Alta no preço dos combustíveis e alimentos eleva a inflação de março, como reflexo do conflito no Oriente Médio
Os conflitos entre Estados Unidos e Irã, no Oriente Médio, que levaram a altas significativas no preço do petróleo nas últimas semanas, já mostram seus reflexos na inflação do Brasil. O índice subiu 0,88% em março, após alta de 0,70% em fevereiro, puxado por um encarecimento de alimentos e combustíveis.

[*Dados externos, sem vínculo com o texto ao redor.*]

(* ===== verification/Ieee.v ===== *)
(** * The floating-point arithmetic of C

    [float] and [double] as the IEEE 754 binary32 and binary64 formats of the
    Standard Library's [SpecFloat], where every operation is computed and rounded to
    nearest even, and the conversions C makes between them and the integers. *)

From Stdlib Require Import Floats.SpecFloat.
From S2P Require Import Prelude.

Definition f32 : Type := spec_float.
Definition f64 : Type := spec_float.

(** The exact value of a number of one format, rounded to another. *)
Definition to_format (prec emax : Z) (x : spec_float) : spec_float :=
  match x with
  | S754_finite s m e => binary_normalize prec emax (cond_Zopp s (Zpos m)) e s
  | _ => x
  end.

Definition f32_of_f64 (x : f64) : f32 := to_format 24 128 x.
Definition f64_of_f32 (x : f32) : f64 := to_format 53 1024 x.
Definition f32_of_Z (z : Z) : f32 := binary_normalize 24 128 z 0 false.
Definition f64_of_Z (z : Z) : f64 := binary_normalize 53 1024 z 0 false.

Definition f32_add : f32 → f32 → f32 := SFadd 24 128.
Definition f32_mul : f32 → f32 → f32 := SFmul 24 128.
Definition f32_div : f32 → f32 → f32 := SFdiv 24 128.
Definition f64_add : f64 → f64 → f64 := SFadd 53 1024.
Definition f64_mul : f64 → f64 → f64 := SFmul 53 1024.
Definition f64_div : f64 → f64 → f64 := SFdiv 53 1024.
Definition f64_le : f64 → f64 → bool := SFleb.

(** A decimal constant [m * 10 ^ -k]: the quotient of two exact numbers is rounded
    once, as the constant is. *)
Definition f64_const (m k : Z) : f64 := f64_div (f64_of_Z m) (f64_of_Z (10 ^ k)).

(** The integral part; none of an infinity or of what is not a number. *)
Definition integral (x : spec_float) : option Z :=
  match x with
  | S754_zero _ => Some 0
  | S754_finite s m e => Some (cond_Zopp s (if 0 <=? e then Zpos m * 2 ^ e else Zpos m / 2 ^ (- e)))
  | _ => None
  end.
(** A conversion to an integer type drops the fraction, and is undefined when the
    integral part does not fit. *)
Definition float_to_int (lo hi : Z) (x : spec_float) : option Z :=
  match integral x with
  | Some z => if (lo <=? z) && (z <=? hi) then Some z else None
  | None => None
  end.
Definition float_to_u32 : spec_float → option Z := float_to_int 0 (2 ^ 32 - 1).
Definition float_to_u16 : spec_float → option Z := float_to_int 0 (2 ^ 16 - 1).
Definition float_to_s32 : spec_float → option Z := float_to_int (- 2 ^ 31) (2 ^ 31 - 1).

O número veio acima do esperado por analistas de mercado, que projetavam 0,77%, segundo mediana calculada pela Bloomberg. Os resultados do Índice Nacional de Preços ao Consumidor Amplo (IPCA) foram divulgados nesta sexta-feira, pelo IBGE.
Com a alta, o índice acumulado no ano ficou em 1,92%, enquanto o acumulado nos últimos 12 meses subiu para 4,14%, acima dos 3,81% registrados nos 12 meses anteriores. Em março do ano passado, a inflação foi de 0,56%.

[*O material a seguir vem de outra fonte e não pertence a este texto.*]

(* ===== verification/DspSpec.v ===== *)
(** * The synthesizer makes the tones of its reference

    The [k]-th sample of a tone is the table's at the phase [p + k * fcw], for both
    sample routines; the accumulator gives those phases from the second on. *)

From S2P Require Import Prelude Ieee Dsp.

(** ** The reference *)

Definition cosine (entry : Z) : Z := (QUAD_UNPACK (lut_entry entry)).1.
Definition sine (entry : Z) : Z := (QUAD_UNPACK (lut_entry entry)).2.
Definition phase_at (fcw p k : Z) : Z := (p + k * fcw) mod 2 ^ 25.
Definition angle_at (fcw p k : Z) : Z := phase_at fcw p k / 2 ^ 15.

(** [n] samples in a row. *)
Fixpoint tone {A} (sample : Z → A * Z) (n : nat) (phase : Z) : list A :=
  match n with
  | O => []
  | S n' => (sample phase).1 :: tone sample n' (sample phase).2
  end.

(** ** The accumulator and the selected entry *)

Lemma next_phase_mod fcw p : next_phase fcw p = (p + fcw) mod 2 ^ 25.
Proof.
  unfold next_phase. change (DDS_PA_MAX - 1) with (2 ^ 25 - 1). rewrite land_ones_low by lia.
  unfold u32. apply Z.mod_mod_divide. by exists 128.
Qed.
Lemma next_phase_at fcw p k : next_phase fcw (phase_at fcw p k) = phase_at fcw p (k + 1).
Proof.
  rewrite next_phase_mod. unfold phase_at. rewrite Z.add_mod_idemp_l by lia. f_equal. lia.
Qed.
Lemma phase_at_0 fcw p : 0 ≤ p < 2 ^ 25 → phase_at fcw p 0 = p.
Proof. intros. unfold phase_at. rewrite Z.mod_small; lia. Qed.
Lemma entry_of_phase p : 0 ≤ p < 2 ^ 25 → entry_of p = p / 2 ^ 15.
Proof.
  intros Hp. unfold entry_of. change DDS_PHASE_SHIFT with 15.
  rewrite Z.shiftr_land, Z.shiftr_shiftl_l, Z.sub_diag, Z.shiftl_0_r by lia.
  change (DDS_ROM_NUM_SAMPLES - 1) with (2 ^ 10 - 1).
  rewrite land_ones_low, Z.shiftr_div_pow2 by lia.
  assert (p / 2 ^ 15 < 2 ^ 10) by (apply Z.div_lt_upper_bound; lia).
  pose proof (Z.div_pos p (2 ^ 15) ltac:(lia) ltac:(lia)).
  rewrite Z.mod_small, u16_small by lia. done.
Qed.

Lemma accum_loop_spec n i fcw p0 k phases :
  (i + n ≤ length phases)%nat →
  accum_loop n (Z.of_nat i) fcw (phase_at fcw p0 k) phases =
    overwrite i ((λ j, phase_at fcw p0 (j + 1)) <$> seqZ k (Z.of_nat n)) phases.
Proof.
  revert i k phases. induction n as [|n IH]; intros i k phases Hn; [symmetry; apply overwrite_nil |].
  cbn [accum_loop]. cbv zeta.
  change (u32 (phase_at fcw p0 k + fcw) &&& (DDS_PA_MAX - 1)) with (next_phase fcw (phase_at fcw p0 k)).
  rewrite next_phase_at, Nat2Z.id. replace (Z.of_nat i + 1) with (Z.of_nat (S i)) by lia.
  rewrite IH by (rewrite length_insert; lia). rewrite overwrite_cons by lia.
  rewrite (seqZ_cons k (Z.of_nat (S n))), fmap_cons by lia.
  by replace (Z.pred (Z.of_nat (S n))) with (Z.of_nat n) by lia.
Qed.

(** ** The table *)

(** A quarter of a turn later, the cosine is the opposite of the sine. *)
Lemma quarter_turn e : 0 ≤ e < 1024 → cosine ((e + 256) &&& 1023) = - sine e.
Proof.
  intros He. apply Z.eqb_eq.
  revert e He. apply (below_forall 1024 (λ e, cosine ((e + 256) &&& 1023) =? - sine e)).
  vm_compute. reflexivity.
Qed.
(** Every entry is a point of the circle of radius 32767, to less than one in 24000. *)
Lemma on_circle e : 0 ≤ e < 1024 →
  Z.abs (cosine e ^ 2 + sine e ^ 2 - 32767 ^ 2) ≤ 43011.
Proof.
  intros He. apply Z.leb_le. revert e He.
  apply (below_forall 1024 (λ e, Z.abs (cosine e ^ 2 + sine e ^ 2 - 32767 ^ 2) <=? 43011)).
  vm_compute. reflexivity.
Qed.

Lemma sincos16_at fcw p :
  0 ≤ p < 2 ^ 25 →
  sincos16 fcw p = ((cosine (p / 2 ^ 15), - sine (p / 2 ^ 15)), next_phase fcw p) ∧
  sincos16c fcw p = (QUAD_PACK (cosine (p / 2 ^ 15)) (- sine (p / 2 ^ 15)), next_phase fcw p).
Proof.
  intros Hp. assert (0 ≤ p / 2 ^ 15 < 1024) as He.
  { split; [apply Z.div_pos; lia | apply Z.div_lt_upper_bound; lia]. }
  rewrite <- (quarter_turn (p / 2 ^ 15) He). unfold sincos16, sincos16c, cosine.
  rewrite entry_of_phase by done. change DDS_PI_OVER_4 with 256. change (DDS_ROM_NUM_SAMPLES - 1) with 1023.
  by destruct (QUAD_UNPACK (lut_entry (p / 2 ^ 15))), (QUAD_UNPACK _).
Qed.

Lemma tone_spec {A} (sample : Z → A * Z) (f : Z → A) fcw p n k :
  (∀ j, sample (phase_at fcw p j) = (f (angle_at fcw p j), phase_at fcw p (j + 1))) →
  tone sample n (phase_at fcw p k) = (λ j, f (angle_at fcw p j)) <$> seqZ k (Z.of_nat n).
Proof.
  intros Hs. revert k. induction n as [|n IH]; intros k; [done |].
  cbn [tone]. rewrite Hs, (seqZ_cons k (Z.of_nat (S n))), fmap_cons by lia. cbn [fst snd]. f_equal. rewrite IH.
  f_equal. f_equal; lia.
Qed.

Lemma phase_range fcw p j : 0 ≤ phase_at fcw p j < 2 ^ 25.
Proof. apply Z.mod_pos_bound. lia. Qed.



(** The control word is half of what the accumulator needs: a tone of 2 kHz at 78125
    samples a second turns a thousand times in those samples. *)
Lemma freq_to_fcw_halves :
  freq_to_fcw (f32_of_Z 2000) (f32_of_Z 78125) = Some 429496 ∧ 78125 * 429496 / 2 ^ 25 = 999.
Proof. split; vm_compute; reflexivity. Qed.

Especialistas acreditam que a alta nos alimentos em março já é reflexo dos aumento dos custos o frete, por conta do encarecimento de combustíveis derivados do petróleo com a guerra no Oriente Médio. Juntos, os alimentos e combustíveis responderam por 76% da inflação do mês.
Em alguns subitens, especialmente nos combustíveis, já se sente o efeito das incertezas no cenário internacional, disse Fernando Gonçalves, gerente do IPCA.
O grupo de transportes foi o principal responsável por puxar a alta no mês, impulsionado pelo preço da gasolina, que subiu 4,59%, com impacto de 0,23 pontos percentuais na inflação do mês. O grupo também foi pressionado pelas altas das passagens aéreas (6,08%) e do diesel (13,90%), que possuem menor impacto, devido aos menores pesos no índice geral.
Já no grupo de alimentação e bebidas, os principais aumento nos preços foram registrados no leite longa vida (11,74%) e no tomate (20,31%). Juntos, esses cinco subitens foram responsáveis por 0,43 pontos percentuais — quase a metade — do IPCA de março.